====== Information provided
(** Lists are keyed, the rows are the tracked blocks, one per subscriber and number, and every
    tracked list has a subscription. *)
Record rd_wf (rd : ReorgDetector) : Prop := {
  wf_keyed : forall id hl, trackedBlocks rd !! id = Some hl -> keyed hl;
  wf_rows : forall id n h, In (mkRow id n h) (tracked_block rd) <->
    exists hl, trackedBlocks rd !! id = Some hl /\ hl !! n = Some (mkHeader n h);
  wf_nodup : NoDup (map (fun r => (row_SubscriberID r, row_Num r)) (tracked_block rd));
  wf_subscribed : forall id, is_Some (trackedBlocks rd !! id) -> is_Some (subscriptions rd !! id)
}.

Lemma rows_of_nodup id rows :
  NoDup (map (fun r => (row_SubscriberID r, row_Num r)) rows) -> NoDup (map hd_Num (rows_of id rows)).
Proof.
  induction rows as [|r rows IH]; [intros _; constructor|]. simpl. rewrite rows_of_cons, NoDup_cons. intros [Hni Hnd].
  destruct (String.eqb_spec (row_SubscriberID r) id) as [<-|]; [|auto]. simpl. apply NoDup_cons. split; [|auto].
  intros Hin. apply Hni. apply list_elem_of_fmap in Hin as (h & -> & Hh). apply rows_of_elem in Hh.
  apply list_elem_of_fmap. eexists. split; [|apply list_elem_of_In, Hh]. done.
Qed.

(** Loading the rows gives every tracked block back. *)
Lemma load_lookup rd id n h :
  rd_wf rd ->
  (exists hl, getTrackedBlocks (tracked_block rd) !! id = Some hl /\ hl !! n = Some h) <->
  (exists hl, trackedBlocks rd !! id = Some hl /\ hl !! n = Some h).
Proof.
  intros Hwf. rewrite getTrackedBlocks_lookup. set (rows := tracked_block rd).
  assert (Hnd : NoDup (map hd_Num (rows_of id (merge_sort row_le rows)))).
  { apply rows_of_nodup. change (NoDup ((fun r => (row_SubscriberID r, row_Num r)) <$> merge_sort row_le rows)).
    rewrite merge_sort_Permutation. apply (wf_nodup rd Hwf). }
  assert (Hrow : h ∈ rows_of id (merge_sort row_le rows) /\ hd_Num h = n <-> In (mkRow id n (hd_Hash h)) rows /\ hd_Num h = n).
  { rewrite rows_of_elem, <- !list_elem_of_In, merge_sort_Permutation. naive_solver. }
  transitivity (In (mkRow id n (hd_Hash h)) rows /\ hd_Num h = n).
  - split.
    + intros (hl & Hhl & Hn). destruct (existsb _ rows); [|done]. injection Hhl as <-.
      apply newHeadersList_lookup in Hn; [|done]. by apply Hrow.
    + intros Hin. destruct (existsb _ rows) eqn:Eb.
      * eexists. split; [done|]. apply newHeadersList_lookup; [done|]. by apply Hrow.
      * apply not_true_iff_false in Eb as []. apply existsb_exists. eexists. split; [apply Hin|]. simpl. apply String.eqb_refl.
  - unfold rows. rewrite (wf_rows rd Hwf). split.
    + intros [(hl & Hhl & Hn) <-]. exists hl. by destruct h.
    + intros (hl & Hhl & Hn). destruct (wf_keyed rd Hwf id hl Hhl n h Hn) as [<- _]. split; [|done]. exists hl. by destruct h.
Qed.

Lemma load_subscriptions_frame ids rd :
  let rd' := fold_left (fun s id => new_subscription id s) ids rd in
  trackedBlocks rd' = trackedBlocks rd /\ tracked_block rd' = tracked_block rd /\
  forall id, id ∈ ids \/ is_Some (subscriptions rd !! id) -> is_Some (subscriptions rd' !! id).
Proof.
  revert rd. induction ids as [|i ids IH]; intros rd; simpl.
  - split_and!; try done. intros id [H|H]; [by apply elem_of_nil in H | done].
  - destruct (IH (new_subscription i rd)) as (E1 & E2 & E3). split_and!; [by rewrite E1 | by rewrite E2 |].
    intros id H. apply E3. simpl. rewrite lookup_insert. case_decide; [right; eauto|].
    destruct H as [H|H]; [|by right]. apply elem_of_cons in H as [-> | H]; [done | by left].
Qed.

(** A restart: a new detector on the same database. *)
Definition New (rows : list HeaderWithSubscriberID) (events : list ReorgEvent) : ReorgDetector :=
  mkReorgDetector ∅ ∅ ∅ 0 rows events [].
Definition restart (rd : ReorgDetector) : ReorgDetector := loadTrackedHeaders (New (tracked_block rd) (reorg_event rd)).

Lemma restart_wf rd : rd_wf rd -> rd_wf (restart rd).
Proof.
  intros Hwf. unfold restart, loadTrackedHeaders. cbn [tracked_block New].
  set (tb := getTrackedBlocks (tracked_block rd)).
  destruct (load_subscriptions_frame (map fst (map_to_list tb))
    (set_trackedBlocks (fun _ => tb) (New (tracked_block rd) (reorg_event rd)))) as (E1 & E2 & E3).
  assert (Hl : forall id n h, (exists hl, tb !! id = Some hl /\ hl !! n = Some h) <->
    exists hl, trackedBlocks rd !! id = Some hl /\ hl !! n = Some h) by (intros; by apply load_lookup).
  constructor; rewrite ?E1, ?E2; simpl.
  - intros id hl Hid n h Hn. destruct (proj1 (Hl id n h) ltac:(eauto)) as (hl0 & H0 & Hn0). by apply (wf_keyed rd Hwf id hl0).
  - intros id n h. rewrite (wf_rows rd Hwf), Hl. done.
  - apply (wf_nodup rd Hwf).
  - intros id [hl Hid]. apply E3. left. apply list_elem_of_fmap. exists (id, hl). split; [done|].
    by apply elem_of_map_to_list.
Qed.

(** ** Every operation keeps the mirror *)

(** The invariant reads lists, rows and subscriptions only. *)
Lemma rd_wf_ext rd rd' :
  trackedBlocks rd' = trackedBlocks rd -> tracked_block rd' = tracked_block rd -> subscriptions rd' = subscriptions rd ->
  rd_wf rd -> rd_wf rd'.
Proof. intros E1 E2 E3 [H1 H2 H3 H4]. constructor; by rewrite ?E1, ?E2, ?E3. Qed.

Lemma untracked_wf id from to rd : rd_wf rd -> rd_wf (untracked id from to rd).
Proof.
  intros [H1 H2 H3 H4]. constructor; simpl.
  - intros id' hl Hid. apply lookup_alter_Some in Hid as [(-> & hl0 & Hid & ->)|[_ Hid]]; [|eauto].
    intros n h Hn. rewrite outside_lookup in Hn. destruct (_ && _); [done|]. by apply (H1 _ _ Hid).
  - intros id' n h. rewrite bfilter_In, H2. unfold row_in_range. simpl.
    destruct (String.eqb_spec id' id) as [-> | Hne].
    + rewrite lookup_alter_eq, andb_true_r. split.
      * intros [(hl & Hid & Hn) Hb]. rewrite Hid. eexists. split; [done|]. rewrite outside_lookup. bool_hyps. by rewrite Hb.
      * intros (hl & Hid & Hn). destruct (trackedBlocks rd !! id) as [hl0|]; [|done]. injection Hid as <-.
        rewrite outside_lookup in Hn. destruct (_ && _); [done|]. eauto.
    + rewrite lookup_alter_ne, andb_false_r by done. naive_solver.
  - by apply map_bfilter_NoDup.
  - intros id' [hl Hid]. apply lookup_alter_Some in Hid as [(-> & hl0 & Hid & _)|[_ Hid]]; eauto.
Qed.

(** A block tracked for the first time. *)
Lemma saveTrackedBlock_wf id n h rd hl :
  rd_wf rd -> trackedBlocks rd !! id = Some hl -> hl !! n = None -> 0 <= n < MaxUint64 ->
  rd_wf (fst (saveTrackedBlock id (newHeader n h) rd)).
Proof.
  intros [H1 H2 H3 H4] Hid Hn Hb. unfold saveTrackedBlock, sbind, smodify. cbn [fst].
  set (hl' := <[n := mkHeader n h]> hl).
  assert (E : trackedBlocks (set_trackedBlocks (fun tb => match tb !! id with
      | None => <[id := newHeadersList [newHeader n h]]> tb
      | Some hdrs => if hl_isEmpty hdrs then <[id := newHeadersList [newHeader n h]]> tb
                     else <[id := hl_add hdrs (newHeader n h)]> tb end) rd) = <[id := hl']> (trackedBlocks rd)).
  { simpl. rewrite Hid. unfold hl_isEmpty, hl_len. destruct (Nat.eqb_spec (size hl) 0) as [Es|]; [|done].
    apply map_size_empty_inv in Es. unfold hl'. by rewrite Es. }
  constructor; cbn [set_tracked_block trackedBlocks tracked_block subscriptions] in *; rewrite ?E.
  - intros id' l Hl. apply lookup_insert_Some in Hl as [[<- <-]|[_ Hl]]; [|eauto].
    intros k x Hx. apply lookup_insert_Some in Hx as [[<- <-]|[_ Hx]]; [done|]. by apply (H1 id hl).
  - intros id' k x. rewrite in_app_iff, H2. cbn [In]. split.
    + intros [(l & Hl & Hk)|[[= -> -> ->]|[]]].
      * destruct (decide (id' = id)) as [-> | Hne]; [|exists l; by rewrite lookup_insert_ne].
        rewrite lookup_insert_eq. exists hl'. split; [done|]. unfold hl'. rewrite lookup_insert_ne; congruence.
      * exists hl'. unfold hl'. by rewrite !lookup_insert_eq.
    + intros (l & Hl & Hk). apply lookup_insert_Some in Hl as [[<- <-]|[Hne Hl]]; [|left; eauto].
      apply lookup_insert_Some in Hk as [[<- [= <-]]|[_ Hk]]; [right; by left | left; eauto].
  - rewrite map_app. apply NoDup_app. split_and!; [done | | apply NoDup_singleton].
    intros [i k] Hin Hin2. apply list_elem_of_singleton in Hin2 as [= -> ->].
    apply list_elem_of_fmap in Hin as ([i k x] & [= -> ->] & Hin). apply list_elem_of_In, H2 in Hin as (l & Hl & Hk). congruence.
  - intros id' Hs. destruct (decide (id' = id)) as [-> | Hne]; [eauto|]. rewrite lookup_insert_ne in Hs by done. auto.
Qed.

Lemma AddBlockToTrack_wf id n h rd :
  rd_wf rd -> 0 <= n < MaxUint64 ->
  (forall hl x, trackedBlocks rd !! id = Some hl -> hl !! n = Some x -> hd_Hash x = h) ->
  rd_wf (fst (AddBlockToTrack id n h rd)).
Proof.
  intros Hwf Hb Hsame. unfold AddBlockToTrack. rewrite (sbind_run sget _ rd rd rd) by done.
  destruct (trackedBlocks rd !! id) as [hl|] eqn:Hid; [|done]. unfold hl_get. destruct (hl !! n) as [x|] eqn:Hn.
  - rewrite (Hsame hl x) by done. by rewrite Z.eqb_refl.
  - by apply saveTrackedBlock_wf with hl.
Qed.

Lemma Subscribe_wf id rd : rd_wf rd -> rd_wf (fst (Subscribe id rd)).
Proof.
  intros Hwf. unfold Subscribe. rewrite (sbind_run sget _ rd rd rd) by done.
  destruct (subscriptions rd !! id) as [c|] eqn:Es; [done|]. destruct Hwf as [H1 H2 H3 H4].
  assert (Hid : trackedBlocks rd !! id = None).
  { apply eq_None_not_Some. intros Hs. destruct (H4 id Hs). congruence. }
  unfold sbind, smodify, sret. constructor; simpl.
  - intros id' hl Hl. apply lookup_insert_Some in Hl as [[<- <-]|[_ Hl]]; [intros n h Hn; done | eauto].
  - intros id' n h. rewrite H2. split; intros (hl & Hl & Hn).
    + exists hl. rewrite lookup_insert_ne by congruence. done.
    + apply lookup_insert_Some in Hl as [[<- <-]|[_ Hl]]; [done | eauto].
  - done.
  - intros id' Hs. rewrite lookup_insert. case_decide as E; [eauto|]. rewrite lookup_insert_ne in Hs by congruence. auto.
Qed.

(** The headers a goroutine looks at are [uint64] values below the last. *)
Definition bounded (hs : list Header) : Prop := Forall (fun h => 0 <= hd_Num h < MaxUint64) hs.

Lemma getSorted_bounded hl : keyed hl -> bounded (getSorted hl).
Proof. intros Hk. apply Forall_forall. intros h Hh. apply getSorted_elem in Hh; [|done]. by apply (Hk _ _ Hh). Qed.

Lemma lastHeaderNum_bounded hl : keyed hl -> lastHeaderNum (getSorted hl) < MaxUint64.
Proof.
  intros Hk. destruct (decide (getSorted hl = [])) as [-> | Hne]; [done|].
  destruct (sorted_last_elem _ Hne) as (h & Hh & ->). apply getSorted_elem in Hh; [|done]. by apply (Hk _ _ Hh).
Qed.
============
§ Task goal
Each line of the records, from the opening one through the line holding "wf_keyed : forall", should be restated word for word, with nothing else in the answer.

§ Response
(** Lists are keyed, the rows are the tracked blocks, one per subscriber and number, and every
    tracked list has a subscription. *)
Record rd_wf (rd : ReorgDetector) : Prop := {
  wf_keyed : forall id hl, trackedBlocks rd !! id = Some hl -> keyed hl;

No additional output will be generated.